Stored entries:
(* ===== verification/SkrDetails.v ===== *)
(** * The kyma-provisioning-info config map (pkg/gardener/skrdetails) *)

From S2P Require Import Prelude Kube Gardener RuntimeApi Objects Effects Config.

Local Open Scope string_scope.

(*@ src/pkg/gardener/skrdetails/configmap.go:32-38 WorkerPool *)
Record WorkerPool := mkWorkerPool {
  wpName : string;
  wpMachineType : string;
  wpHighAvailabilityZones : bool;
  wpAutoScalerMin : Z;
  wpAutoScalerMax : Z
}.

(*@ src/pkg/gardener/skrdetails/configmap.go:40-47 NetworkDetails *)
Record NetworkDetails := mkNetworkDetails {
  ndDualStackIPEnabled : bool;
  ndACL : list string                              (* .KubeAPIServer.ACL *)
}.

(*@ src/pkg/gardener/skrdetails/configmap.go:12-31 KymaProvisioningInfo *)
Record KymaProvisioningInfo := mkProvisioningInfo {
  piKymaPool : option WorkerPool;                  (* .WorkerPools.Kyma, None for the zero value *)
  piCustomPools : list WorkerPool;                 (* .WorkerPools.Custom *)
  piGlobalAccountID : string;
  piSubaccountID : string;
  piEnvironmentInstanceID : string;
  piInstanceName : string;
  piRuntimeID : string;
  piInstanceID : string;
  piLastReconcileTime : Z;
  piRegion : string;
  piPlatformRegion : string;
  piInfrastructureConfig : Raw;
  piNetworkDetails : NetworkDetails;
  piSeedRegion : string
}.

(*@ src/pkg/gardener/skrdetails/check_highavailability.go:3-6 IsOdd *)
Definition IsOdd (zones : list string) : bool := negb (Nat.eqb (length zones mod 2) 0).

(*@ src/pkg/gardener/skrdetails/check_highavailability.go:8-10 IsHighAvailability *)
Definition IsHighAvailability (zones : list string) : bool :=
  Nat.leb 3 (length zones) && IsOdd zones.

(*@ src/pkg/gardener/skrdetails/check_dualstack.go:9-20 IsDualStackEnabled *)
Definition IsDualStackEnabled (shoot : Shoot) : bool :=
  match ssNetworking (shootSpec shoot) with
  | None => false
  | Some n =>
      if slicesContains (snIPFamilies n) IPFamilyIPv4 &&
         slicesContains (snIPFamilies n) IPFamilyIPv6 &&
         Nat.eqb (length (snIPFamilies n)) 2
      then true else false
  end.

(*@ src/pkg/gardener/skrdetails/check_acl.go:8-17 AppliedACL *)
Definition AppliedACL (runtime : Runtime) : list string :=
  let shoot := rShoot (rtSpec runtime) in
  match raACL (rkKubeAPIServer (rsKubernetes shoot)) with
  | None => []
  | Some allowedCIDRs =>
      if String.eqb (rpType (rsProvider shoot)) TypeAWS ||
         String.eqb (rpType (rsProvider shoot)) TypeAzure
      then allowedCIDRs else []
  end.

Definition toWorkerPool (w : Worker) : WorkerPool :=
  mkWorkerPool (wName w) (wMachineType w) (IsHighAvailability (wZones w)) (wMinimum w) (wMaximum w).

(** The status of the runtime and the infrastructure config of the shoot are
    dereferenced without a check. *)
(*@ src/pkg/gardener/skrdetails/configmap.go:49-105 ToKymaProvisioningInfo *)
Definition ToKymaProvisioningInfo (runtime : Runtime) (shoot : Shoot) (seedRegion : string) :
    prog KymaProvisioningInfo :=
  let provider := rsProvider (rShoot (rtSpec runtime)) in
  let label := mapGet (Labels (rtMeta runtime)) in
  lastOperation ← deref (ShootLastOperation (rtStatus runtime));
  infrastructureConfig ← deref (spInfrastructureConfig (ssProvider (shootSpec shoot)));
  mret
    (mkProvisioningInfo
       (toWorkerPool <$> hd_error (rpWorkers provider))
       (toWorkerPool <$> default [] (rpAdditionalWorkers provider))
       (label LabelKymaGlobalAccountID) (label LabelKymaSubaccountID) (label LabelKymaInstanceID)
       (label LabelKymaName) (label LabelKymaRuntimeID) (label LabelKymaInstanceID)
       (loLastUpdateTime lastOperation)
       (rsRegion (rShoot (rtSpec runtime))) (rsPlatformRegion (rShoot (rtSpec runtime)))
       infrastructureConfig
       (mkNetworkDetails (IsDualStackEnabled shoot) (AppliedACL runtime))
       seedRegion).

(*@ src/pkg/gardener/skrdetails/configmap.go:107-130 ToKymaProvisioningInfoConfigMap *)
Definition ToKymaProvisioningInfoConfigMap `{Codec KymaProvisioningInfo} (runtime : Runtime)
    (shoot : Shoot) (seedRegion : string) : prog (result ConfigMap) :=
  details ← ToKymaProvisioningInfo runtime shoot seedRegion;
  mret
    (match marshal details with
     | Err e => Err e
     | Ok bytes =>
         Ok (mkConfigMap
               (meta_with_labels (metaNamed "kyma-provisioning-info" "kyma-system")
                  {[ "reconciler.kyma-project.io/managed-by" := "infrastructure-manager" ]})
               {[ "details" := bytes ]})
     end).

(** ** Lemmas *)

Lemma IsHighAvailability_spec zones :
  IsHighAvailability zones = true <-> 3 <= length zones /\ Nat.Odd (length zones).
Proof.
  unfold IsHighAvailability, IsOdd. rewrite andb_true_iff, Nat.leb_le, negb_true_iff, Nat.eqb_neq.
  assert (Nat.Odd (length zones) <-> length zones mod 2 <> 0) as ->; [|done].
  pose proof (Nat.mod_upper_bound (length zones) 2). pose proof (Nat.div_mod_eq (length zones) 2).
  split.
  - intros [k Hk]. lia.
  - intros Hne. exists (length zones / 2). lia.
Qed.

» **Work task**: Return the lines above precisely as they appear, beginning at the first line and ending at the line with "Local Open Scope string_scope.", and nothing after it.

» **Solution for this problem**:
(* ===== verification/SkrDetails.v ===== *)
(** * The kyma-provisioning-info config map (pkg/gardener/skrdetails) *)

From S2P Require Import Prelude Kube Gardener RuntimeApi Objects Effects Config.

Local Open Scope string_scope.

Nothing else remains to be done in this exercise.